In the per-protocol analysis, results were consistent (0% vs. 9.6%, percentage difference -9.6, 95% confidence interval -17.2 to -3.4). Hypoattenuated thickening of at least one leaflet was found in a lower proportion of patients assigned to rivaroxaban plus aspirin compared with those assigned to clopidogrel plus aspirin (12.4% vs. 32.4%, percentage difference -20.0, 95% confidence interval -30.9 to -8.5).

However, there was no significant difference between anticoagulation therapy- and antiplatelet therapy-based strategies with respect to the echocardiography measures of interest, including mean aortic valve gradient (10 ± 5 mmHg vs. 10 ± 5 mmHg) and aortic valve area (1.8 ± 0.5 vs. 1.8 ± 0.4 cm2), central aortic valve regurgitation, and paravalvular leak. Overall, moderate hemodynamic structural valve deterioration was reported in 4 of 207 patients (1.9%).

No significant difference between groups across major clinical endpoints was observed. A total of 4 (3.5%) thromboembolic events occurred in the anticoagulation therapy-based strategy group, while 2 (1.7%) events occurred in the antiplatelet therapy-based strategy group.

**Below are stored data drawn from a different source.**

#[global] Instance lfq_fifo_spec T : FifoSpec (lfq T) T.
Proof. split; [apply produce_spec|apply consume_spec]. Qed.

(** [std::queue]: [push], and [front] with [pop] guarded by [empty]. *)
#[global] Instance std_queue_fifo T : Fifo (list T) T := {|
  fifo_push t q := Some (q ++ [t]);
  fifo_pop q := Some (match q with [] => (None, []) | x :: q' => (Some x, q') end);
  fifo_contents q xs := q = xs |}.

#[global] Instance std_queue_fifo_spec T : FifoSpec (list T) T.
Proof. split; simpl; intros q xs; [intros t ->; eauto|intros ->; destruct xs; eauto]. Qed.

(** ** One producer and one consumer, interleaved *)

Section Concurrent.
Context {T : Type} (dflt : T).

(** Where the producer is in [produce], with its local variables. *)
Inductive ppc :=
  | PIdle
  | PLink (n : Z)        (* [new Node(t)] done: next, [tail_->next = n] *)
  | PAdvance             (* next, [tail_ = tail_->next] *)
  | PCount               (* next, [++size_] *)
  | PTest                (* next, the test [head_ != divider_] *)
  | PStep (tmp : Z)      (* next, [head_ = head_->next] *)
  | PDelete (tmp : Z).   (* next, [delete tmp] *)

(** Where the consumer is in [consume]. *)
Inductive cpc :=
  | CIdle
  | CRead                (* the test said non-empty: next, [*result = ...] *)
  | CAdvance (v : T)     (* next, [divider_ = divider_->next] *)
  | CCount.              (* next, [--size_] *)

(** The shared object, both program points, and the ghost history: the
    values whose node became reachable through [tail_], and the values
    handed to the caller of [consume]. *)
Record cstate := CState {
  shared : lfq T;
  prod : ppc;
  cons : cpc;
  produced : list T;
  consumed : list T
}.

Definition set_heap (h : gmap Z (node T)) (q : lfq T) : lfq T :=
  LFQ h (head_ q) (divider_ q) (tail_ q) (size_ q).

(** One atomic action of the producer; [None] when it touches a deleted
    node or a null link. A new call places its node at a free address. *)
Definition prod_step (call : Z * T) (s : cstate) : option cstate :=
  let q := shared s in
  let go q pc := Some (CState q pc (cons s) (produced s) (consumed s)) in
  match prod s with
  | PIdle =>
      let '(addr, t) := call in
      if bool_decide (heap q !! addr = None)
      then go (set_heap (<[addr := Node t None]> (heap q)) q) (PLink addr)
      else Some s
  | PLink n =>
      nd ← heap q !! tail_ q;
      go (set_heap (<[tail_ q := Node (data nd) (Some n)]> (heap q)) q) PAdvance
  | PAdvance =>
      nd ← heap q !! tail_ q;
      tl ← next nd;
      nd' ← heap q !! tl;
      Some (CState (LFQ (heap q) (head_ q) (divider_ q) tl (size_ q)) PCount (cons s)
              (produced s ++ [data nd']) (consumed s))
  | PCount => go (LFQ (heap q) (head_ q) (divider_ q) (tail_ q) (s32 (size_ q + 1))) PTest
  | PTest => if head_ q =? divider_ q then go q PIdle else go q (PStep (head_ q))
  | PStep tmp =>
      nd ← heap q !! head_ q;
      h' ← next nd;
      go (LFQ (heap q) h' (divider_ q) (tail_ q) (size_ q)) (PDelete tmp)
  | PDelete tmp =>
      _ ← heap q !! tmp;
      go (set_heap (delete tmp (heap q)) q) PTest
  end.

Critical reading and the relevance for clinical practice

The GALILEO-4D substudy showed that in patients without an established indication for long-term anticoagulation who underwent successful TAVI for aortic stenosis, a preventive treatment based on oral anticoagulation with rivaroxaban at a dose of 10 mg once daily reduced the incidence of significant leaflet thickening and motion impairment at 3-month follow-up.

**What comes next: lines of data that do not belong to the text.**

(* ===== verification/Socket.v ===== *)
(** * Socket helpers (base/socket.cpp)

    The system calls are inputs: what each one answered, with its [errno].
    The helpers decide what the callers see. *)

From S2P Require Import Prelude.

Definition EINTR : Z := 4.
Definition EAGAIN : Z := 11.

(** An answer of the kernel: a value, or [-1] with an error number. *)
Inductive sys (A : Type) :=
  | Ok (a : A)
  | Err (errno : Z).
Arguments Ok {_} _.
Arguments Err {_} _.

(** ** Reading and writing *)

(** [read(fd, buf, len)] when [avail] is what the peer has sent: at most
    [len] bytes are copied, none at the end of the stream. *)
Definition sys_read (avail : list Z) (len : Z) : list Z := take (Z.to_nat len) avail.

(** The result and the bytes stored at the start of [buf]. *)
Definition sock_read_data (ans : sys (list Z)) (len : Z) : Z * list Z :=
  match ans with
  | Err errno => if errno =? EAGAIN then (0, []) else (-1, [])
  | Ok avail =>
      let d := sys_read avail len in
      let nread := s32 (Z.of_nat (length d)) in
      if nread =? 0 then (-1, d) else (nread, d)
  end.

(** [write] answered [n] bytes taken. *)
Definition sock_write_data (ans : sys Z) : Z :=
  match ans with
  | Err errno => if errno =? EAGAIN then 0 else -1
  | Ok n => s32 n
  end.

(** ** Accepting *)

(** [sockaddr_in] as the kernel fills it: address and port in network order. *)
Record sockaddr_in := SockAddr { sin_port : list Z; sin_addr : list Z }.

(** One turn of the loop: [break] follows the test in every case. *)
Definition generic_accept (ans : sys (Z * sockaddr_in)) : Z * option sockaddr_in :=
  match ans with
  | Ok (cfd, a) => (cfd, Some a)
  | Err errno => if errno =? EINTR then (-1, None) else (-1, None)
  end.

Definition ntohs (port : list Z) : Z := be_decode port.

Fixpoint dec_digits (fuel : nat) (v : Z) (acc : list Z) : list Z :=
  match fuel with
  | O => acc
  | S fuel => let acc := (48 + v `mod` 10) :: acc in
              if v `div` 10 =? 0 then acc else dec_digits fuel (v `div` 10) acc
  end.

Lemma dec_digits_length fuel v acc :
  (length (dec_digits fuel v acc) ≤ fuel + length acc)%nat.
Proof.
  revert v acc. induction fuel as [|fuel IH]; intros v acc; [simpl; lia|].
  cbn [dec_digits]. case_match; [cbn [length]; lia|]. etrans; [apply IH|cbn [length]; lia].
Qed.

#[global] Arguments dec_digits : simpl never.

(** [inet_ntoa]: the dotted decimal text of four bytes. *)
Definition inet_ntoa (addr : list Z) : list Z :=
  match (λ b, dec_digits 3 b []) <$> addr with
  | [a; b; c; d] => a ++ [46] ++ b ++ [46] ++ c ++ [46] ++ d
  | _ => []
  end.

(** [strcpy(ip, inet_ntoa(...))] into the caller's block. *)
Definition tcp_accept (ans : sys (Z * sockaddr_in)) (ip : option (list Z))
    : res (Z * option (list Z) * option Z) :=
  match generic_accept ans with
  | (cfd, oa) =>
      if cfd =? -1 then Val (-1, ip, None)
      else
        match oa with
        | None => Undef
        | Some a =>
            let* ip := match ip with
                       | None => Val None
                       | Some b => let* b := of_mem (mwrite b 0 (inet_ntoa (sin_addr a) ++ [0])) in Val (Some b)
                       end in
            Val (cfd, ip, Some (ntohs (sin_port a)))
        end
  end.

(** ** Options *)

Definition O_NONBLOCK : Z := 2048.

(** [fcntl(F_GETFL)], then [fcntl(F_SETFL)] with the flags it is given. *)
Definition sock_set_nonblock (getfl : sys Z) (setfl : Z → sys unit) : Z :=
  match getfl with
  | Err _ => -1
  | Ok flags => match setfl (Z.lor flags O_NONBLOCK) with Err _ => -1 | Ok _ => 0 end
  end.

Definition sock_set_nodelay (ans : sys unit) : Z :=
  match ans with Err _ => -1 | Ok _ => 0 end.

(** The host and port strings are in-out parameters; [port] is tested before
    it is ever assigned. *)
Definition sock_peer_to_str (ans : sys sockaddr_in) (host : list Z) (port : Z) : Z * list Z * Z :=
  match ans with
  | Err _ =>
      (-1, if bool_decide (host = []) then host else b#"?", if port =? 0 then port else 0)
  | Ok a => (0, inet_ntoa (sin_addr a), ntohs (sin_port a))
  end.

(** ** The listening socket

    The answers to [socket], [setsockopt], [inet_aton], [bind] and [listen],
    in the order of the calls; the result is the descriptor or [-1] and the
    descriptors closed on the way. *)

Record server_answers := ServerAnswers {
  a_socket : sys Z;
  a_setsockopt : sys unit;
  a_inet_aton : bool;
  a_bind : sys unit;
  a_listen : sys unit
}.

Definition create_tcp_server (a : server_answers) (host : list Z) : Z * list Z :=
  match a_socket a with
  | Err _ => (-1, [])
  | Ok sockfd =>
      match a_setsockopt a with
      | Err _ => (-1, [])
      | Ok _ =>
          if negb (bool_decide (host = [])) && negb (a_inet_aton a) then (-1, [sockfd])
          else
            match a_bind a with
            | Err _ => (-1, [sockfd])
            | Ok _ => match a_listen a with Err _ => (-1, [sockfd]) | Ok _ => (sockfd, []) end
            end
      end
  end.

(** ** Properties *)

(** The longest dotted address has fifteen characters, so the 128 bytes the
    caller of [tcp_accept] passes are enough. *)
Lemma inet_ntoa_length addr : (length (inet_ntoa addr) ≤ 15)%nat.
Proof.
  unfold inet_ntoa. destruct addr as [|a [|b [|c [|d [|e rest]]]]]; simpl fmap; simpl length; try lia.
  repeat (rewrite length_app; cbn [length app]).
  pose proof (dec_digits_length 3 a []). pose proof (dec_digits_length 3 b []).
  pose proof (dec_digits_length 3 c []). pose proof (dec_digits_length 3 d []).
  cbn [length] in *. lia.
Qed.

(** [sock_read_data] never reports more than it was asked for or than the
    peer sent; it separates the three cases its caller needs: data (a positive
    count and exactly those first bytes), nothing yet (zero), and failure or
    end of stream (minus one). *)
Theorem sock_read_data_cases ans len :
  0 ≤ len ≤ INT_MAX →
  let '(n, d) := sock_read_data ans len in
  (0 < n ∧ ∃ avail, ans = Ok avail ∧ d = take (Z.to_nat len) avail ∧ n = Z.of_nat (length d) ∧ n ≤ len) ∨
  (n = 0 ∧ d = [] ∧ ans = Err EAGAIN) ∨
  (n = -1 ∧ d = [] ∧ ans ≠ Err EAGAIN).
Proof.
  intros Hl. destruct ans as [avail|errno]; simpl.
  - unfold sys_read. set (d := take _ avail).
    assert (Z.of_nat (length d) ≤ len) as Hd by (unfold d; len_solve).
    rewrite s32_small by (unfold INT_MIN; lia). destruct (Z.eqb_spec (Z.of_nat (length d)) 0) as [E|E].
    + right; right. split_and!; [done|by destruct d|done].
    + left. split; [lia|]. eauto.
  - destruct (Z.eqb_spec errno EAGAIN) as [->|].
    + right; left. done.
    + right; right. split_and!; [done|done|congruence].
Qed.

Lemma sock_read_data_cases_witness :
  sock_read_data (Ok [7; 8; 9]) 2 = (2, [7; 8]).
Proof.
  destruct (sock_read_data_cases (Ok [7; 8; 9]) 2 ltac:(vm_compute; split; congruence)) as [[_ H]|[[H _]|[H _]]].
  - vm_compute. reflexivity.
  - vm_compute in H. discriminate.
  - vm_compute in H. discriminate.
Defined.

Lemma tcp_accept_spec ans ip :
  length ip = 128%nat →
  ∃ cfd ip' port, tcp_accept ans (Some ip) = Val (cfd, Some ip', port) ∧ length ip' = 128%nat ∧
    (cfd ≠ -1 → ∃ a, ans = Ok (cfd, a) ∧ port = Some (be_decode (sin_port a))).
Proof.
  intros Hl. unfold tcp_accept, generic_accept.
  destruct ans as [[cfd a]|errno].
  - destruct (Z.eqb_spec cfd (-1)) as [->|Hc]; [by eexists _, _, _|].
    pose proof (inet_ntoa_length (sin_addr a)) as Hn.
    rewrite mwrite_front by (rewrite length_app; simpl; lia). cbn [of_mem mbind_res].
    eexists _, _, _. split; [done|]. split; [rewrite length_app, length_drop, length_app; simpl; lia|].
    intros _. eauto.
  - assert ((if errno =? EINTR then (-1, None) else (-1, None)) = (-1, None : option sockaddr_in)) as ->
      by (by destruct (errno =? EINTR)).
    by eexists _, _, _.
Qed.

(** Accepting into a 128-byte address buffer never overflows it, whatever
    the kernel answers, and yields a descriptor only with the peer's port. *)
Theorem tcp_accept_safe ans ip :
  length ip = 128%nat →
  ∃ cfd ip' port, tcp_accept ans (Some ip) = Val (cfd, Some ip', port) ∧ length ip' = 128%nat ∧
    (cfd ≠ -1 → ∃ a, ans = Ok (cfd, a) ∧ port = Some (be_decode (sin_port a))).
Proof. apply tcp_accept_spec. Qed.

Lemma tcp_accept_safe_witness :
  ∃ cfd ip' port, tcp_accept (Ok (5, SockAddr [31; 144] [127; 0; 0; 1])) (Some (replicate 128 0))
    = Val (cfd, Some ip', port) ∧ length ip' = 128%nat ∧
    (cfd ≠ -1 → ∃ a, @Ok (Z * sockaddr_in) (5, SockAddr [31; 144] [127; 0; 0; 1]) = Ok (cfd, a) ∧
       port = Some (be_decode (sin_port a))).
Proof. apply (tcp_accept_safe (Ok (5, SockAddr [31; 144] [127; 0; 0; 1])) (replicate 128 0)). reflexivity. Defined.

(** An interrupted [accept] is not retried: the loop leaves with [-1]. *)
Example accept_interrupted : generic_accept (Err EINTR) = (-1, None).
Proof. reflexivity. Qed.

Although the GALILEO-4D substudy confirmed findings emerged from previous observational studies, the results should be viewed in light of some considerations. First, patients enrolled in the substudy are not necessarily representative of the common TAVI population that includes substantial proportions of patients with atrial fibrillation or an indication for oral anticoagulation.

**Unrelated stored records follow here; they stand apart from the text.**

(* ===== verification/TcpConnection.v ===== *)
(** * The protocol header, messages and connections
    (base/xhead.hpp, xrtcserver_def.hpp, server/tcp_connection.hpp and .cpp)

    A request is a 36-byte header and a JSON body. The header is the memory
    of [struct xhead_t] on a little-endian machine: the fields have no
    padding between them. *)

From S2P Require Import Prelude Zmalloc Sds Slice.

(** ** The header *)

Definition XHEAD_SIZE : Z := 36.
Definition XHEAD_MAGIC : Z := 0xfb202202.

Record xhead_t := XHead {
  id : Z;
  version : Z;
  log_id : Z;
  provider : list Z;
  magic_num : Z;
  reserved : Z;
  body_len : Z
}.

(** The fields fit their types. *)
Definition xhead_ok (h : xhead_t) : Prop :=
  (0 ≤ id h < 2 ^ 16 ∧ 0 ≤ version h < 2 ^ 16 ∧ 0 ≤ log_id h < 2 ^ 32) ∧
  (length (provider h) = 16%nat ∧ bytes_ok (provider h)) ∧
  (0 ≤ magic_num h < 2 ^ 32 ∧ 0 ≤ reserved h < 2 ^ 32 ∧ 0 ≤ body_len h < 2 ^ 32).

#[global] Instance xhead_ok_dec h : Decision (xhead_ok h).
Proof. unfold xhead_ok; apply _. Defined.

(** The bytes of the structure in memory. *)
Definition xhead_bytes (h : xhead_t) : list Z :=
  le_encode 2 (id h) ++ le_encode 2 (version h) ++ le_encode 4 (log_id h) ++ provider h ++
  le_encode 4 (magic_num h) ++ le_encode 4 (reserved h) ++ le_encode 4 (body_len h).

(** [(xhead_t* )p] and a field access: each field is read at its offset. *)
Definition field (m : list Z) (off n : Z) : option Z := le_decode <$> mread m off n.

Definition xh_id (m : list Z) : option Z := field m 0 2.
Definition xh_version (m : list Z) : option Z := field m 2 2.
Definition xh_log_id (m : list Z) : option Z := field m 4 4.
Definition xh_provider (m : list Z) : option (list Z) := mread m 8 16.
Definition xh_magic_num (m : list Z) : option Z := field m 24 4.
Definition xh_reserved (m : list Z) : option Z := field m 28 4.
Definition xh_body_len (m : list Z) : option Z := field m 32 4.

Definition xhead_read (m : list Z) : option xhead_t :=
  i ← xh_id m; v ← xh_version m; l ← xh_log_id m; p ← xh_provider m;
  g ← xh_magic_num m; r ← xh_reserved m; b ← xh_body_len m;
  Some (XHead i v l p g r b).

#[local] Opaque le_encode le_decode.

Lemma length_xhead_bytes h : length (provider h) = 16%nat → length (xhead_bytes h) = 36%nat.
Proof. intros Hp. unfold xhead_bytes. rewrite !length_app, !length_le_encode, Hp. done. Qed.

Lemma xhead_bytes_ok h : bytes_ok (provider h) → bytes_ok (xhead_bytes h).
Proof. intros Hp. unfold xhead_bytes. rewrite !bytes_ok_app. auto 10 with rtc. Qed.

(** One field of a structure in the middle of a block. *)
Lemma field_at m pre n z post off k :
  m = pre ++ le_encode n z ++ post → off = Z.of_nat (length pre) → k = Z.of_nat n →
  0 ≤ z < 2 ^ (8 * Z.of_nat n) → field m off k = Some z.
Proof.
  intros -> -> -> Hz. unfold field. rewrite mread_app by (rewrite ?length_le_encode; done).
  simpl. rewrite le_decode_encode. f_equal. by apply Z.mod_small.
Qed.

Lemma xhead_read_bytes h rest :
  xhead_ok h → xhead_read (xhead_bytes h ++ rest) = Some h.
Proof.
  intros ((Hi & Hv & Hl) & (Hp & Hb) & (Hm & Hr & Hn)).
  set (m := xhead_bytes h ++ rest).
  set (f1 := le_encode 2 (id h)). set (f2 := le_encode 2 (version h)). set (f3 := le_encode 4 (log_id h)).
  set (f5 := le_encode 4 (magic_num h)). set (f6 := le_encode 4 (reserved h)). set (f7 := le_encode 4 (body_len h)).
  assert (m = f1 ++ f2 ++ f3 ++ provider h ++ f5 ++ f6 ++ f7 ++ rest) as Em.
  { unfold m, xhead_bytes. by rewrite <- !app_assoc. }
  assert (length f1 = 2%nat ∧ length f2 = 2%nat ∧ length f3 = 4%nat ∧ length f5 = 4%nat ∧ length f6 = 4%nat)
    as (L1 & L2 & L3 & L5 & L6) by (split_and!; apply length_le_encode).
  assert (xh_id m = Some (id h)) as E1.
  { by apply (field_at m [] 2 _ (f2 ++ f3 ++ provider h ++ f5 ++ f6 ++ f7 ++ rest)). }
  assert (xh_version m = Some (version h)) as E2.
  { by apply (field_at m f1 2 _ (f3 ++ provider h ++ f5 ++ f6 ++ f7 ++ rest)); [|rewrite L1|..]. }
  assert (xh_log_id m = Some (log_id h)) as E3.
  { apply (field_at m (f1 ++ f2) 4 _ (provider h ++ f5 ++ f6 ++ f7 ++ rest)); [|len_solve|done|done].
    by rewrite Em, <- !app_assoc. }
  assert (xh_provider m = Some (provider h)) as E4.
  { unfold xh_provider. replace m with ((f1 ++ f2 ++ f3) ++ provider h ++ (f5 ++ f6 ++ f7 ++ rest))
      by (by rewrite Em, <- !app_assoc). apply mread_app; len_solve. }
  assert (xh_magic_num m = Some (magic_num h)) as E5.
  { apply (field_at m (f1 ++ f2 ++ f3 ++ provider h) 4 _ (f6 ++ f7 ++ rest)); [|len_solve|done|done].
    by rewrite Em, <- !app_assoc. }
  assert (xh_reserved m = Some (reserved h)) as E6.
  { apply (field_at m (f1 ++ f2 ++ f3 ++ provider h ++ f5) 4 _ (f7 ++ rest)); [|len_solve|done|done].
    by rewrite Em, <- !app_assoc. }
  assert (xh_body_len m = Some (body_len h)) as E7.
  { apply (field_at m (f1 ++ f2 ++ f3 ++ provider h ++ f5 ++ f6) 4 _ rest); [|len_solve|done|done].
    by rewrite Em, <- !app_assoc. }
  unfold xhead_read. rewrite E1, E2, E3, E4, E5, E6, E7. simpl. by destruct h.
Qed.

(** ** Messages between the servers (struct RtcMsg) *)

Definition CMDNO_PUSH : Z := 1.
Definition CMDNO_PULL : Z := 2.
Definition CMDNO_ANSWER : Z := 3.
Definition CMDNO_STOPPUSH : Z := 4.
Definition CMDNO_STOPPULL : Z := 5.
Definition MAX_RES_BUF : Z := 4096.

Record RtcMsg := Msg {
  cmdno : Z;
  uid : Z;
  stream_name : list Z;
  audio : Z;
  video : Z;
  m_log_id : Z;
  worker : option Z;   (* the signaling worker the request came from *)
  conn : option Z;     (* its connection *)
  sdp : list Z;
  err_no : Z;
  fd : Z
}.

Definition rtc_msg_default : RtcMsg := Msg (-1) 0 [] 0 0 0 None None [] 0 0.

(** ** Connections *)

Definition STATE_HEAD : Z := 0.
Definition STATE_BODY : Z := 1.

Record TcpConnection := Tcp {
  fd_ : Z;
  host_ : list Z;
  port_ : Z;
  io_watcher_ : Z;
  timer_watcher_ : Z;
  querybuf : sds;
  bytes_expected : Z;
  bytes_processed : Z;
  current_state : Z;
  last_interaction_time : Z;
  reply_list : list slice;
  cur_resp_pos : Z
}.

(** The constructor; the members it does not name get their defaults, the
    indeterminate ones ([port_], [last_interaction_time]) are overwritten by
    its only caller. *)
Definition TcpConnection_new {A : Allocator} (fd : Z) : res TcpConnection :=
  let* q := sdsempty in
  Val (Tcp fd [] 0 0 0 q XHEAD_SIZE 0 STATE_HEAD 0 [] 0).

(** The destructor releases the block of the receive buffer. *)
Definition TcpConnection_delete (c : TcpConnection) : option (list Z) := sdsfree (Some (querybuf c)).

(** ** Properties *)

(** The header read back from memory through the structure pointer is the
    header that was written, whatever follows it. *)
Theorem xhead_roundtrip h rest :
  xhead_ok h → length (xhead_bytes h) = Z.to_nat XHEAD_SIZE ∧
  xhead_read (xhead_bytes h ++ rest) = Some h.
Proof.
  intros Hh. split; [|by apply xhead_read_bytes].
  rewrite length_xhead_bytes; [done|]. by destruct Hh as (_ & (? & _) & _).
Qed.

Definition demo_head : xhead_t := XHead 1 2 77 (b#"rtc-client-0001!") XHEAD_MAGIC 0 5.

Lemma xhead_roundtrip_witness :
  length (xhead_bytes demo_head) = 36%nat ∧ xhead_read (xhead_bytes demo_head ++ [1; 2]) = Some demo_head.
Proof.
  apply (xhead_roundtrip demo_head [1; 2]). apply (bool_decide_unpack _). vm_compute. exact I.
Defined.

Second, the GALILEO-4D substudy showed also that, on the one hand, echocardiography was not useful in identifying patients with leaflet thrombosis, on the other hand, reduced leaflet motion and increased leaflet thickening did not produce any significant difference in common echocardiography functional parameters.
Indeed, mean aortic valve gradient and aortic valve area were quite comparable between groups as well as both central aortic valve regurgitation and paravalvular leak, that were almost only of mild degree. However, these results were observed at 3-months follow-up and it might be reasonable to expect at long-term follow-up detrimental effects of early subclinical leaflet thrombosis on bioprosthesis function.

Third, although the small sample size of the GALILEO-4D substudy does not allow to draw conclusions in terms of clinical endpoints, given the application of the same eligibility criteria, it might be reasonable to consider the results of the GALILEO trial as applicable also to the GALILEO-4D substudy. In the GALILEO trial, the advantage in terms of leaflet thrombosis of a rivaroxaban-based strategy collides with the significant risk increase in major bleeding (hazard ratio 2.02, 95% confidence interval 1.09 to 3.76) and the higher mortality (hazard ratio 1.69, 95% confidence interval 1.13 to 2.53) as compared with an antiplatelet therapy-based strategy.

Finally, regardless of the presence of early subclinical leaflet thrombosis, in the GALILEO trial clinical efficacy outcomes were not improved at long-term follow-up in patients assigned to a rivaroxaban-based strategy compared with an antiplatelet therapy-based strategy. Indeed, in the GALILEO trial the incidences of stroke and systemic embolism did not differ between groups.

In absence of setting-specific validated tools permitting the stratification of patients according to the individual propensity of bioprosthesis degeneration against the individual risk of major bleeding, current evidence does not support the use of oral anticoagulation after TAVI outside the established indications.
However, patients with subclinical leaflet thrombosis at 4D-CT and low empirical risk of bleeding might theoretically take advantage of oral anticoagulation. The exploration of long-term effects of oral anticoagulation in patients with early 4D-CT signs of subclinical leaflet thrombosis and acceptable risk of bleeding is mandatory to define whether this treatment can still have a role.